Shikshak Parv | Help improve quality in government schools, PM Modi urges private sector
The private sector must come forward and contribute to increasing the quality of education in government schools, Prime Minister Narendra Modi said on Tuesday, while launching a portal to coordinate private contributions for school development.
Addressing the inauguration of a 10-day long Shikshak Parv, Mr. Modi also praised teachers for using online teaching and assessment methods to promote learning during the COVID crisis, despite recent surveys showing that many students in rural India had no access to digital education during the pandemic.
Talking books project
He rolled out five initiatives on Tuesday as part of the implementation of the National Education Policy, including a 10,000-word dictionary for Indian Sign Language and a talking books project for visually impaired students.

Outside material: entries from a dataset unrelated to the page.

(* ===== verification/HexSpec.v ===== *)
(** Correctness of the Intel HEX loader (IntelHex.v): printing an image and
    parsing the text programs the image. *)

From stdpp Require Import base tactics option list numbers.
From Stdlib Require Import ZArith Lia.
From S2P Require Import Prelude Memory Flash IntelHex.

(** ** Intel HEX *)

Definition hex_digit (n : Z) : Z := if n <? 10 then 48 + n else 55 + n.
Definition hex_byte (b : Z) : list Z := [hex_digit (b / 16); hex_digit (b mod 16)].

Definition hex_sum (bs : list Z) : Z := fold_right Z.add 0 bs.
(** The checksum makes the sum of the bytes of a record a multiple of 256. *)
Definition hex_checksum (bs : list Z) : Z := (- hex_sum bs) mod 256.

Definition hex_fields (type address : Z) (data : list Z) : list Z :=
  [Z.of_nat (length data); address / 256; address mod 256; type] ++ data.
Definition hex_record (type address : Z) (data : list Z) (eol : list Z) : list Z :=
  let fs := hex_fields type address data in
  [58] ++ concat (map hex_byte (fs ++ [hex_checksum fs])) ++ eol.

(** The data records of consecutive pieces of an image, and the end of the file. *)
Fixpoint hex_data (address : Z) (chunks : list (list Z)) (eol : list Z) : list Z :=
  match chunks with
  | [] => []
  | c :: cs => hex_record 0 address c eol ++ hex_data (address + Z.of_nat (length c)) cs eol
  end.
Definition hex_file (chunks : list (list Z)) (eol : list Z) : list Z :=
  hex_data 0 chunks eol ++ hex_record 1 0 [] eol.

Lemma hex_record_split type address data eol : hex_record type address data eol =
  ([58] ++ concat (map hex_byte [Z.of_nat (length data); address / 256; address mod 256; type])) ++
  concat (map hex_byte data) ++ hex_byte (hex_checksum (hex_fields type address data)) ++ eol.
Proof. unfold hex_record, hex_fields. rewrite !map_app, !concat_app, <- !app_assoc. done. Qed.

Lemma hex_sum_app a b : hex_sum (a ++ b) = hex_sum a + hex_sum b.
Proof. induction a as [|x a IH]; cbn; [done|]. unfold hex_sum in *. lia. Qed.

(** What may stand between records. *)
Definition is_eol (eol : list Z) : Prop := Forall (fun c => HexToDecimal c < 0 /\ c <> 58) eol.

(** ** Characters and bytes *)

Lemma lor_nibble x d : 0 <= d < 16 -> Z.lor (Z.shiftl x 4) d = 16 * x + d.
Proof. by apply (lor_shiftl x d 4). Qed.

Lemma HexToDecimal_digit d : 0 <= d < 16 -> HexToDecimal (hex_digit d) = d /\ hex_digit d <> 58.
Proof.
  intros Hd. unfold hex_digit, HexToDecimal. destruct (Z.ltb_spec d 10).
  - rewrite (proj2 (Z.leb_gt 65 _)), (proj2 (Z.leb_le 48 _)), (proj2 (Z.leb_le _ 57)) by lia. cbn. lia.
  - rewrite (proj2 (Z.leb_le 65 _)), (proj2 (Z.leb_le _ 70)) by lia. cbn. lia.
Qed.

Section Loading.
Context (SPM_PAGESIZE BOOT_START_ADDR : Z).
Abbreviation ParseIntelHEXByte := (ParseIntelHEXByte SPM_PAGESIZE BOOT_START_ADDR).
Abbreviation parse := (parse SPM_PAGESIZE BOOT_START_ADDR).
Abbreviation process_byte := (process_byte SPM_PAGESIZE BOOT_START_ADDR).

Lemma parse_app a b l : parse (a ++ b) l = parse b (parse a l).
Proof. apply fold_left_app. Qed.

(** The parser is between two bytes of a record. *)
Definition in_record (l : Loader) : Prop := ParserState l <> HEX_PARSE_STATE_WAIT_LINE /\ ReadMSB l = false.

(** A byte of a record. *)
Definition take_byte (b : Z) (l : Loader) : Loader :=
  let l := set_Data b l in
  process_byte (if bool_decide (ParserState l = HEX_PARSE_STATE_CHECKSUM) then l else set_Checksum (Checksum l + Data l) l).

Lemma parse_byte b l : is_u8 b -> in_record l -> parse (hex_byte b) l = take_byte b l.
Proof.
  intros Hb [Hs Hr]. assert (0 <= b / 16 < 16) as H1 by (unfold is_u8 in Hb; split; [apply Z.div_pos|apply Z.div_lt_upper_bound]; lia).
  assert (0 <= b mod 16 < 16) as H2 by (apply Z.mod_pos_bound; lia).
  destruct (HexToDecimal_digit _ H1) as [E1 N1], (HexToDecimal_digit _ H2) as [E2 N2].
  assert (u8 (16 * u8 (16 * Data l + b / 16) + b mod 16) = b) as Hd.
  { unfold u8. rewrite Zplus_mod, Zmult_mod_idemp_r, <- Zplus_mod.
    replace (16 * (16 * Data l + b / 16) + b mod 16) with (b + Data l * 256) by (pose proof (Z.div_mod b 16); lia).
    rewrite Z_mod_plus_full. apply Z.mod_small. exact Hb. }
  unfold parse, hex_byte. cbn [fold_left]. unfold IntelHex.ParseIntelHEXByte at 2.
  rewrite bool_decide_false by done. rewrite (proj2 (Z.eqb_neq _ 58)) by done. cbn [orb]. rewrite E1.
  rewrite (proj2 (Z.ltb_ge _ 0)) by lia. rewrite lor_nibble by done. cbn [ReadMSB set_ReadMSB set_Data]. rewrite Hr. cbn [negb].
  unfold IntelHex.ParseIntelHEXByte. cbn [ParserState set_ReadMSB set_Data].
  rewrite bool_decide_false by done. rewrite (proj2 (Z.eqb_neq _ 58)) by done. cbn [orb]. rewrite E2.
  rewrite (proj2 (Z.ltb_ge _ 0)) by lia. rewrite lor_nibble by done. cbn [ReadMSB set_ReadMSB set_Data Data negb].
  rewrite Hd. unfold take_byte, set_Data, set_ReadMSB. cbn -[u8]. rewrite Hr, (u8_small b) by done.
  rewrite Hd. by destruct (bool_decide _).
Qed.

Lemma parse_eol eol l : is_eol eol -> ParserState l <> HEX_PARSE_STATE_WAIT_LINE -> parse eol l = l.
Proof.
  intros H Hs. induction H as [|c eol [Hc Hn] _ IH]; [done|]. cbn. unfold IntelHex.ParseIntelHEXByte at 2.
  rewrite bool_decide_false by done. rewrite (proj2 (Z.eqb_neq c 58)) by done. cbn [orb].
  by rewrite (proj2 (Z.ltb_lt _ _)) by done.
Qed.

A teacher training programme for early childhood education, a standards setting authority for the Central Board of Secondary Education and the Vidyanjali 2.0 portal to facilitate private donors, corporate social responsibility contributions and voluntary activities are part of the initiatives.
The Prime Minister emphasised that the transformation of the education sector is “not just policy-based but also participation based”, and noted that the NEP had involved consultations with academicians, teachers and other stakeholders at every level.
“Now we have to take this participation to a new level, we also have to involve society in it,” he said. “In this society, our private sector has to come forward and contribute to increasing the quality of education in government schools.”
Praise for teachers
Mr. Modi praised teachers for their efforts during the pandemic. “In this corona period, all of you have shown the power of our education system. The challenges were many but you all resolved them swiftly. Online classes, group video calls, online projects, online exams, many such words were not even heard before. But our teachers, parents and our youth have easily made them a part of daily life.”
However, a recent report on the impact of school closures in 15 States by a team headed by economist Jean Dreze noted that only 8% of rural students and 24% of urban students had regular access to digital education during the pandemic. Among rural students, 37% had stopped studying altogether.
Another survey from the Annual Status of Education Report in rural Karnataka found that primary and elementary students have suffered a year of learning losses in foundational literacy and numeracy.